Print, in exact form, the lines below from the one containing "Definition quote : string" through the one containing "else match split sep rest with", and omit all others.

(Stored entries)
———

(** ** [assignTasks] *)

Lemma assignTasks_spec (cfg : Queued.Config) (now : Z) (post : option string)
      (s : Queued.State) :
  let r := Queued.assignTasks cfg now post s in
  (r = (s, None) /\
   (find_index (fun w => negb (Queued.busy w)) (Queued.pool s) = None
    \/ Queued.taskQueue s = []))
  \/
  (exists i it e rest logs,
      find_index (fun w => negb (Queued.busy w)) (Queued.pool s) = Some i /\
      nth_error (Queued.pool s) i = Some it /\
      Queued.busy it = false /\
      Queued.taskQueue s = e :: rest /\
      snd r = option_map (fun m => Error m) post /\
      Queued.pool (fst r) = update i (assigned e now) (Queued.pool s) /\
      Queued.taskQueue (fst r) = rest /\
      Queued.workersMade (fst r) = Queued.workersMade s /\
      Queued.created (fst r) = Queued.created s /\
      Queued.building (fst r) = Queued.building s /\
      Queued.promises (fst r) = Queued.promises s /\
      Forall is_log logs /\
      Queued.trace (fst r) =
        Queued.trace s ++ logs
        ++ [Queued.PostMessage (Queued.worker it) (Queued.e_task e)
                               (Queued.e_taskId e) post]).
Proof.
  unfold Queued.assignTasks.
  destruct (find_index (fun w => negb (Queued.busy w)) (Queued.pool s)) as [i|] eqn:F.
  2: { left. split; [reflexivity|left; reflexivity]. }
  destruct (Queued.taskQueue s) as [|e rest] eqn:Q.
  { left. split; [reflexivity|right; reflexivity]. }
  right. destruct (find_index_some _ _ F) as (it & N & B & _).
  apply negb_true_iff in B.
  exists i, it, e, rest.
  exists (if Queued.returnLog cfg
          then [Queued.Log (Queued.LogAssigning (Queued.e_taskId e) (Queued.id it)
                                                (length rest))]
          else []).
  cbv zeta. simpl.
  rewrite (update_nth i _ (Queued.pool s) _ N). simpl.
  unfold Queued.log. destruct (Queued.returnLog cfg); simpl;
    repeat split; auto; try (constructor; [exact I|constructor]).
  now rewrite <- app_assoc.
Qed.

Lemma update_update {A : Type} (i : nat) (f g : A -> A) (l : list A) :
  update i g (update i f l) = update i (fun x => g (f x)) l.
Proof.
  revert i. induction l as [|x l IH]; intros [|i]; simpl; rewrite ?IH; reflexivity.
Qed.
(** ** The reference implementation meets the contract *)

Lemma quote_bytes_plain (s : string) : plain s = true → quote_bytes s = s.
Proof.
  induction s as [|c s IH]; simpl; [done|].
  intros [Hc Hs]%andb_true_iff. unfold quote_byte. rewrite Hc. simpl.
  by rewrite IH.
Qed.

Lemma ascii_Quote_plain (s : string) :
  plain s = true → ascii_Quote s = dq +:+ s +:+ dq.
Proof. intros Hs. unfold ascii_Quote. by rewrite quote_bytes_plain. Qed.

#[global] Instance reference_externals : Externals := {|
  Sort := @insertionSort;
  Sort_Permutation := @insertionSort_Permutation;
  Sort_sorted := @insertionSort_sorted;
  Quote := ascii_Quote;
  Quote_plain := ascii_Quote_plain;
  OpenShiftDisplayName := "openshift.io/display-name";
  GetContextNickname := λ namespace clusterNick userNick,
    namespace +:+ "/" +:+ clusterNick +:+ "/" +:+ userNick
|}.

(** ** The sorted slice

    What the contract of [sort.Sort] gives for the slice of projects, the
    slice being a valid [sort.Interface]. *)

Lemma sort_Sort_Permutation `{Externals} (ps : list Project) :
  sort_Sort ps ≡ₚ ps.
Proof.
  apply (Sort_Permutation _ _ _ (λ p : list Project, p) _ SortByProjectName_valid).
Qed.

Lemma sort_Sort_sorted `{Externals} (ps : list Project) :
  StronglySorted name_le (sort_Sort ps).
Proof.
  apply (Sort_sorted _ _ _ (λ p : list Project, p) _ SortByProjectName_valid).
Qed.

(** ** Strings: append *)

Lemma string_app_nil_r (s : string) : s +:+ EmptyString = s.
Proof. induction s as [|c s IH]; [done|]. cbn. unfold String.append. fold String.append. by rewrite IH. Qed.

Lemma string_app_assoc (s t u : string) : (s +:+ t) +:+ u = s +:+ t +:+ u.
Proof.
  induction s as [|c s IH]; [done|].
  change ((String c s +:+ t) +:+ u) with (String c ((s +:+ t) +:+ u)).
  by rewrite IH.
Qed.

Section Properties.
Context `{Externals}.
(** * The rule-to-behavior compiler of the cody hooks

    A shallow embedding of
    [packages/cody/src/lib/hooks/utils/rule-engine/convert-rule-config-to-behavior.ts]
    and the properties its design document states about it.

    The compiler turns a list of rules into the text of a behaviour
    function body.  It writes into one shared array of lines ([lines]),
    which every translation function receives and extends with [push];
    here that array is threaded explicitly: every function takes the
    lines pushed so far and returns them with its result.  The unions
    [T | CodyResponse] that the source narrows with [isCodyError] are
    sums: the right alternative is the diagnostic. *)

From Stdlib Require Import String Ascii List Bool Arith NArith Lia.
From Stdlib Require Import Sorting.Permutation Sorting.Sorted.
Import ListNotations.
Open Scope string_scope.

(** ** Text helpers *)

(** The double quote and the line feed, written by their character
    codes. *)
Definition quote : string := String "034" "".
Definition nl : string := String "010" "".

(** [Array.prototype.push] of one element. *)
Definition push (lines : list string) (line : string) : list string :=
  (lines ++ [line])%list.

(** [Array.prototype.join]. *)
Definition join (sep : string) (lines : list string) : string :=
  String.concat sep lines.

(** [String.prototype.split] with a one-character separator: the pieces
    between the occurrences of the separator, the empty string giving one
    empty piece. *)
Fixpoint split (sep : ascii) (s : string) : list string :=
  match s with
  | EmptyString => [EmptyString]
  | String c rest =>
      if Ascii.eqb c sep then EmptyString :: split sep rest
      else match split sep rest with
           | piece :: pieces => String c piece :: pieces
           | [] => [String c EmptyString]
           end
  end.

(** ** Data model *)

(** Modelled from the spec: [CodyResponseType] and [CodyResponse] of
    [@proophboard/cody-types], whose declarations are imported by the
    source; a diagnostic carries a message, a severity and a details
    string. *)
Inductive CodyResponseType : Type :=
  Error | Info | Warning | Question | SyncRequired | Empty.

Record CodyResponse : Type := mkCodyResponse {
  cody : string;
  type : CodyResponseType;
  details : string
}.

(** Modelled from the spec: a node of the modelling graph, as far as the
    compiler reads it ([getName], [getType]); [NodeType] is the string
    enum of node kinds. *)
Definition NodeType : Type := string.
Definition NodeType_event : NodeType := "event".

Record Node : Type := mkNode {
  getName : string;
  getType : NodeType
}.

———

Task solution =
Definition quote : string := String "034" "".
Definition nl : string := String "010" "".

(** [Array.prototype.push] of one element. *)
Definition push (lines : list string) (line : string) : list string :=
  (lines ++ [line])%list.

(** [Array.prototype.join]. *)
Definition join (sep : string) (lines : list string) : string :=
  String.concat sep lines.

(** [String.prototype.split] with a one-character separator: the pieces
    between the occurrences of the separator, the empty string giving one
    empty piece. *)
Fixpoint split (sep : ascii) (s : string) : list string :=
  match s with
  | EmptyString => [EmptyString]
  | String c rest =>
      if Ascii.eqb c sep then EmptyString :: split sep rest
      else match split sep rest with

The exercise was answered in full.